Simulation of damped vibrations based on augmented Hooke’s law and elastic modes of vibration

Abstract

A linear, unconditionally convergent modal vibration response modelling technique is presented. Material damping is simulated using the augmented Hooke’s law introduced by Dovstam [Dovstam, K., 1995. Augmented Hooke’s law in frequency domain. A three-dimensional, material damping formulation. International Journal of Solids and Structures 32, 2835–2852]. The method is based on continuous, elastic, displacement modes and vibrational stress modes, dual to the traditional displacement modes. The stress modes are implicitly used to derive a generally convergent modal response model in generally damped cases with boundary traction excitation.
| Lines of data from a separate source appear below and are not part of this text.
Definition dcql_query : codec DcqlQuery :=
  struct
    ("credentials" ~> required (list_of credential_query) |> no_fields)%serde
    (fun r => (dq_credentials r, tt))
    (fun '(x0, _) => mkDcqlQuery x0).
#[export] Instance dcql_query_lawful : Lawful dcql_query.
Proof. solve_struct. Qed.

Definition format_algorithms : codec FormatAlgorithms :=
  struct
    ("alg" ~> skip_none (list_of text) |> no_fields)%serde
    (fun r => (fa_alg r, tt))
    (fun '(x0, _) => mkFormatAlgorithms x0).
#[export] Instance format_algorithms_lawful : Lawful format_algorithms.
Proof. solve_struct. Qed.

Definition vp_formats_supported : codec VpFormatsSupported :=
  struct
    ("dc+sd-jwt" ~> skip_none format_algorithms |>
     "mso_mdoc" ~> skip_none format_algorithms |> no_fields)%serde
    (fun r => (vfs_sd_jwt_vc r, (vfs_mso_mdoc r, tt)))
    (fun '(x0, (x1, _)) => mkVpFormatsSupported x0 x1).
#[export] Instance vp_formats_supported_lawful : Lawful vp_formats_supported.
Proof. solve_struct. Qed.

Definition client_metadata : codec ClientMetadata :=
  struct
    ("vp_formats" ~> skip_none vp_formats_supported |>
     "client_name" ~> skip_none text |>
     "logo_uri" ~> skip_none text |> no_fields)%serde
    (fun r => (clm_vp_formats r, (clm_client_name r, (clm_logo_uri r, tt))))
    (fun '(x0, (x1, (x2, _))) => mkClientMetadata x0 x1 x2).
#[export] Instance client_metadata_lawful : Lawful client_metadata.
Proof. solve_struct. Qed.

Definition authorization_request : codec AuthorizationRequest :=
  struct
    ("response_type" ~> required text |>
     "client_id" ~> required text |>
     "client_id_scheme" ~> skip_none text |>
     "response_uri" ~> required url |>
     "response_mode" ~> skip_none text |>
     "nonce" ~> required text |>
     "state" ~> skip_none text |>
     "dcql_query" ~> skip_none dcql_query |>
     "presentation_definition" ~> skip_none value |>
     "client_metadata" ~> skip_none client_metadata |> no_fields)%serde
    (fun r => (ar_response_type r, (ar_client_id r, (ar_client_id_scheme r, (ar_response_uri r, (ar_response_mode r, (ar_nonce r, (ar_state r, (ar_dcql_query r, (ar_presentation_definition r, (ar_client_metadata r, tt)))))))))))
    (fun '(x0, (x1, (x2, (x3, (x4, (x5, (x6, (x7, (x8, (x9, _)))))))))) => mkAuthorizationRequest x0 x1 x2 x3 x4 x5 x6 x7 x8 x9).
#[export] Instance authorization_request_lawful : Lawful authorization_request.
Proof. solve_struct. Qed.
The real eigenvalue problem defining the stress modes is formulated, and explicit frequency domain modal system equations of motion, for computation of needed stress and displacement mode coefficient spectra, are derived. Introduced parameters, accounting for the interdependence of the different modal contributions (modal coupling) to the response, are computable from known material properties (elastic and damping) and geometry by post processing results from three-dimensional, standard finite element (FE), eigenvalue calculations. Practical means for predicting whether modal coupling will occur or not are thus provided, as well as means for predicting damped resonance frequencies. When applied to an isotropic material, the new response model, for small damping, approaches the modal receptance model recently introduced and discussed by Dovstam [Dovstam, K., 1997. Receptance model based on isotropic damping functions and elastic displacement modes. International Journal of Solids and Structures 34, 2733–2754]. A close agreement between direct FE calculations and response simulations using the proposed method is obtained for a highly damped three-dimensional cantilever test plate.